4. Test Permission Scenarios

// Test both granted and denied permissions
await context.overridePermissions(url, []); // Deny all permissions
await context.overridePermissions(url, ['geolocation']); // Grant geolocation

Common Geolocation Challenges

Permission Handling

Some websites require explicit permission handling:

// Listen for permission requests
page.on('dialog', async (dialog) => {
  if (dialog.message().includes('location')) {
    await dialog.accept();
  }
});

Coordinate Validation

Validate coordinates before setting them:

function validateCoordinates(lat, lng) {
  return lat >= -90 && lat <= 90 && lng >= -180 && lng <= 180;
}

if (validateCoordinates(latitude, longitude)) {
  await page.setGeolocation({ latitude, longitude, accuracy: 100 });
}

Integration with Testing Frameworks

Jest Integration

const puppeteer = require('puppeteer');

describe('Geolocation Tests', () => {
  let browser, page;

  beforeEach(async () => {
    browser = await puppeteer.launch();
    page = await browser.newPage();
  });

  afterEach(async () => {
    await browser.close();
  });

  test('should detect New York location', async () => {
    await page.setGeolocation({
      latitude: 40.7128,
      longitude: -74.0060,
      accuracy: 100
    });

    const context = browser.defaultBrowserContext();
    await context.overridePermissions('https://example.com', ['geolocation']);

    await page.goto('https://example.com');

    const location = await page.evaluate(() => {
      return new Promise((resolve) => {
        navigator.geolocation.getCurrentPosition((position) => {
          resolve({
            lat: position.coords.latitude,
            lng: position.coords.longitude
          });
        });
      });
    });

    expect(location.lat).toBeCloseTo(40.7128, 4);
    expect(location.lng).toBeCloseTo(-74.0060, 4);
  });
});

Python Implementation with pyppeteer

For Python developers, here's how to handle geolocation using pyppeteer:

import asyncio
from pyppeteer import launch

async def set_geolocation_python():
    browser = await launch()
    page = await browser.newPage()

    # Set geolocation
    await page.setGeolocation({
        'latitude': 40.7128,
        'longitude': -74.0060,
        'accuracy': 100
    })

    # Grant permissions
    context = browser.defaultBrowserContext()
    await context.overridePermissions('https://example.com', ['geolocation'])

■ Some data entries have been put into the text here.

(** ** How set_counts, merge_with and count compose *)

(** X8: after [set_counts] of a sequence of pairs with no key repeated,
    in any order, [count] of a key of the sequence is the weight the
    sequence gives it, and [count] of any other key is 0. *)
Theorem set_counts_count (r : postings_data) (cs : count_t) (k : Z) :
  NoDup (keys cs) ->
  (forall w : float, (k, w) ∈ cs -> count (set_counts r cs) k = w) /\
  (k ∉ keys cs -> count (set_counts r cs) k = 0%float).
Proof.
  intros Hnd.
  assert (Hs : strictly_ascending (_counts (set_counts r cs)) = true).
  { cbn [set_counts _counts].
    apply sorted_nodup_strictly_ascending; [apply sort_counts_sorted |].
    rewrite (keys_perm _ _ (sort_counts_perm cs)). exact Hnd. }
  rewrite (count_assoc _ _ Hs). cbn [set_counts _counts].
  rewrite <- (assoc_perm k cs (sort_counts cs) Hnd)
    by (symmetry; apply sort_counts_perm).
  split.
  - intros w Hw. apply (assoc_Some_elem_of k w cs Hnd) in Hw. rewrite Hw.
    reflexivity.
  - intros Hk. apply assoc_None_keys in Hk. rewrite Hk. reflexivity.
Qed.

Lemma set_counts_count_witness :
  (forall w : float,
      (3, w) ∈ [(3, 2%float); (1, 1%float)] ->
      count (set_counts (postings_data_new 7) [(3, 2%float); (1, 1%float)]) 3 = w) /\
  (3 ∉ keys [(3, 2%float); (1, 1%float)] ->
   count (set_counts (postings_data_new 7) [(3, 2%float); (1, 1%float)]) 3 = 0%float).
Proof.
  apply (set_counts_count (postings_data_new 7) [(3, 2%float); (1, 1%float)] 3).
  apply (bool_decide_unpack _). vm_compute. exact I.
Defined.

Lemma sort_counts_ascending (cs : count_t) :
  strictly_ascending cs = true -> sort_counts cs = cs.
Proof.
  intros Hs. apply sorted_perm_unique.
  - rewrite (keys_perm _ _ (sort_counts_perm cs)).
    apply strictly_ascending_NoDup. exact Hs.
  - apply sort_counts_sorted.
  - apply strictly_ascending_sorted. exact Hs.
  - apply sort_counts_perm.
Qed.

(** X9: [set_counts] of counts that are already strictly ascending stores
    them as they are; so the counts of one valid record can be handed to
    another record unchanged. *)
Theorem set_counts_of_ascending (r : postings_data) (cs : count_t) :
  strictly_ascending cs = true ->
  set_counts r cs = {| _p_id := _p_id r; _counts := cs |}.
Proof.
  intros Hs. unfold set_counts. rewrite (sort_counts_ascending cs Hs).
  reflexivity.
Qed.

Lemma set_counts_of_ascending_witness :
  set_counts (postings_data_new 5) (_counts merge_result)
  = {| _p_id := _p_id (postings_data_new 5); _counts := _counts merge_result |}.
Proof.
  apply (set_counts_of_ascending (postings_data_new 5) (_counts merge_result)).
  reflexivity.
Defined.

(** X10: a record with no pairs is neutral for [merge_with] on records with
    strictly ascending counts: merging it into a record leaves that record
    as it was, and merging a record into it gives that record's counts
    under the receiver's primary key. *)
Theorem merge_with_no_pairs (a : postings_data) (pid : Z) :
  strictly_ascending (_counts a) = true ->
  merge_with a (postings_data_new pid) = a /\
  merge_with (postings_data_new pid) a = {| _p_id := pid; _counts := _counts a |}.
Proof.
  intros Hs. split.
  - unfold merge_with. cbn [postings_data_new _counts foldl].
    rewrite (sort_counts_ascending _ Hs). destruct a; reflexivity.
  - destruct (merge_with_assoc (postings_data_new pid) a eq_refl Hs) as [Hm Em].
    assert (E : _counts (merge_with (postings_data_new pid) a) = _counts a).
    { apply assoc_ext; [exact Hm | exact Hs |]. intros k. rewrite Em. reflexivity. }
    unfold merge_with in *. cbn [_p_id _counts postings_data_new] in *.
    rewrite E. reflexivity.
Qed.

Lemma merge_with_no_pairs_witness :
  merge_with merge_left (postings_data_new 9) = merge_left /\
  merge_with (postings_data_new 9) merge_left
  = {| _p_id := 9; _counts := _counts merge_left |}.
Proof. apply (merge_with_no_pairs merge_left 9). reflexivity. Defined.

(** X11: for two records with strictly ascending counts, [count] of a key
    in the merged record is the sum of the two counts when both records
    hold the key, the count of the record that holds it when only one does,
    and 0 when neither does. *)
Theorem merge_with_count (a b : postings_data) (k : Z) :
  strictly_ascending (_counts a) = true ->
  strictly_ascending (_counts b) = true ->
  (k ∈ keys (_counts a) -> k ∈ keys (_counts b) ->
   count (merge_with a b) k = (count a k + count b k)%float) /\
  (k ∈ keys (_counts a) -> k ∉ keys (_counts b) ->
   count (merge_with a b) k = count a k) /\
  (k ∉ keys (_counts a) -> k ∈ keys (_counts b) ->
   count (merge_with a b) k = count b k) /\
  (k ∉ keys (_counts a) -> k ∉ keys (_counts b) ->
   count (merge_with a b) k = 0%float).
Proof.
  intros Ha Hb. destruct (merge_with_assoc a b Ha Hb) as [Hm Em].
  rewrite (count_assoc _ _ Hm), (count_assoc a k Ha), (count_assoc b k Hb), Em.
  pose proof (assoc_None_keys k (_counts a)) as Na.
  pose proof (assoc_None_keys k (_counts b)) as Nb.
  destruct (assoc k (_counts a)) as [x |], (assoc k (_counts b)) as [y |];
    cbn; (split; [| split; [| split]]); intros Hka Hkb; try reflexivity;
    try (apply Na in Hka; discriminate);
    try (apply Nb in Hkb; discriminate);
    try (exfalso; apply (proj1 Na eq_refl); exact Hka);
    try (exfalso; apply (proj1 Nb eq_refl); exact Hkb).
Qed.

Lemma merge_with_count_witness :
  (3 ∈ keys (_counts merge_left) -> 3 ∈ keys (_counts merge_right) ->
   count (merge_with merge_left merge_right) 3
   = (count merge_left 3 + count merge_right 3)%float) /\
  (3 ∈ keys (_counts merge_left) -> 3 ∉ keys (_counts merge_right) ->
   count (merge_with merge_left merge_right) 3 = count merge_left 3) /\
  (3 ∉ keys (_counts merge_left) -> 3 ∈ keys (_counts merge_right) ->
   count (merge_with merge_left merge_right) 3 = count merge_right 3) /\
  (3 ∉ keys (_counts merge_left) -> 3 ∉ keys (_counts merge_right) ->
   count (merge_with merge_left merge_right) 3 = 0%float).
Proof.
  apply (merge_with_count merge_left merge_right 3); reflexivity.
Defined.

(** ** Several records in one file, and files that are not records *)

Lemma read_compressed_written (delimiter : Z) (r : postings_data)
    (tail : list Z) :
  writable delimiter r = true ->
  read_compressed delimiter (postings_data_new (_p_id r))
    (first_absolute_then_gaps (_counts r) ++ delimiter :: tail)
  = Some (r, tail).
Proof.
  unfold writable. intros H.
  apply andb_true_iff in H as [H Hav]. apply andb_true_iff in H as [Hv _].
  apply valid_record_counts in Hv as [_ Hr].
  unfold read_compressed. rewrite first_absolute_is_gap_from_zero by exact Hr.
  rewrite (read_loop_gaps delimiter (_counts r) 0 [] tail Hr Hav).
  destruct r; reflexivity.
Qed.

Lemma write_compressed_writable (delimiter : Z) (r : postings_data)
    (w : list Z) :
  writable delimiter r = true ->
  write_compressed delimiter r w
  = Some (w ++ first_absolute_then_gaps (_counts r) ++ [delimiter]).
Proof.
  unfold writable. intros H.
  apply andb_true_iff in H as [H _]. apply andb_true_iff in H as [_ Hl].
  apply Nat.ltb_lt in Hl.
  destruct r as [pid [| p rest]]; cbn [_counts] in *; [cbn in Hl; lia |].
  apply write_compressed_nonempty.
Qed.

Lemma write_read_records (delimiter : Z) (rs : list postings_data) :
  forallb (writable delimiter) rs = true ->
  forall (w tail : list Z),
    exists data,
      write_records delimiter rs w = Some (w ++ data) /\
      read_records delimiter (map _p_id rs) (data ++ tail) = Some (rs, tail).
Proof.
  induction rs as [| r rs IH]; intros Hall w tail.
  - exists []. rewrite app_nil_r. split; reflexivity.
  - cbn [forallb] in Hall. apply andb_true_iff in Hall as [Hr Hall].
    cbn [write_records map read_records].
    rewrite (write_compressed_writable delimiter r w Hr).
    destruct (IH Hall (w ++ first_absolute_then_gaps (_counts r) ++ [delimiter]) tail)
      as (data & Hw & Hrd).
    exists ((first_absolute_then_gaps (_counts r) ++ [delimiter]) ++ data).
    split.
    + rewrite Hw. rewrite <- !app_assoc. reflexivity.
    + rewrite <- !app_assoc. cbn [app].
      rewrite (read_compressed_written delimiter r (data ++ tail) Hr).
      rewrite Hrd. reflexivity.
Qed.

(** X12: records written one after the other into one file, each valid,
    with at least one pair and with no gap that is the delimiter, are read
    back in the same order by one [read_compressed] call each, each call
    stopping where the next record starts. *)
Theorem read_records_write_records (delimiter : Z) (rs : list postings_data)
    (tail : list Z) :
  forallb (writable delimiter) rs = true ->
  exists data,
    write_records delimiter rs [] = Some data /\
    read_records delimiter (map _p_id rs) (data ++ tail) = Some (rs, tail).
Proof.
  intros Hall. destruct (write_read_records delimiter rs Hall [] tail)
    as (data & Hw & Hr).
  exists data. split; assumption.
Qed.

Lemma read_records_write_records_witness :
  exists data,
    write_records max_uint64 [merge_left; gap_example; merge_right] [] = Some data /\
    read_records max_uint64 (map _p_id [merge_left; gap_example; merge_right])
                 (data ++ [])
    = Some ([merge_left; gap_example; merge_right], []).
Proof.
  apply (read_records_write_records max_uint64
           [merge_left; gap_example; merge_right] []).
  reflexivity.
Defined.

Lemma read_loop_defined (delimiter : Z) (n : nat) :
  forall (data : list Z) (last_id : Z) (acc : count_t),
    (length data <= n)%nat ->
    (is_Some (read_loop delimiter data last_id acc) <->
     exists i : nat, data !! (2 * i)%nat = Some delimiter).
Proof.
  induction n as [| n IH]; intros data last_id acc Hlen.
  - destruct data; [| cbn in Hlen; lia]. cbn. split.
    + intros [x Hx]. discriminate.
    + intros [i Hi]. rewrite lookup_nil in Hi. discriminate.
  - destruct data as [| t data]; cbn [read_loop].
    { split; [intros [x Hx]; discriminate |].
      intros [i Hi]. rewrite lookup_nil in Hi. discriminate. }
    destruct (Z.eqb_spec t delimiter) as [-> | Nt].
    { split; [intros _; exists 0%nat; reflexivity | intros _; eauto]. }
    destruct data as [| x data].
    { split; [intros [y Hy]; discriminate |].
      intros [i Hi]. destruct i as [| i]; cbn in Hi; [congruence |].
      rewrite Nat.add_succ_r in Hi. cbn in Hi. discriminate. }
    rewrite IH by (cbn in Hlen; lia).
    split.
    + intros [i Hi]. exists (S i).
      replace (2 * S i)%nat with (S (S (2 * i))) by lia. exact Hi.
    + intros [i Hi]. destruct i as [| i]; [cbn in Hi; congruence |].
      exists i. replace (2 * S i)%nat with (S (S (2 * i))) in Hi by lia.
      exact Hi.
Qed.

    await page.goto('https://example.com')

    # Get current position
    position = await page.evaluate('''() => {
        return new Promise((resolve) => {
            navigator.geolocation.getCurrentPosition((position) => {
                resolve({
                    'latitude': position.coords.latitude,
                    'longitude': position.coords.longitude
                });
            });
        });
    }''')

    print(f"Position: {position}")
    await browser.close()

# Run the function
asyncio.get_event_loop().run_until_complete(set_geolocation_python())

Conclusion

Handling geolocation in Puppeteer requires understanding both permission management and coordinate override capabilities. By properly configuring geolocation settings, you can effectively scrape location-based content, test geographical features, and simulate users from different regions. Remember to always grant permissions before setting coordinates and handle timing issues appropriately for reliable automation.

For more advanced browser automation techniques, you might want to explore how to handle cookies and sessions in Playwright or learn about emulating different devices in Playwright for comprehensive testing scenarios.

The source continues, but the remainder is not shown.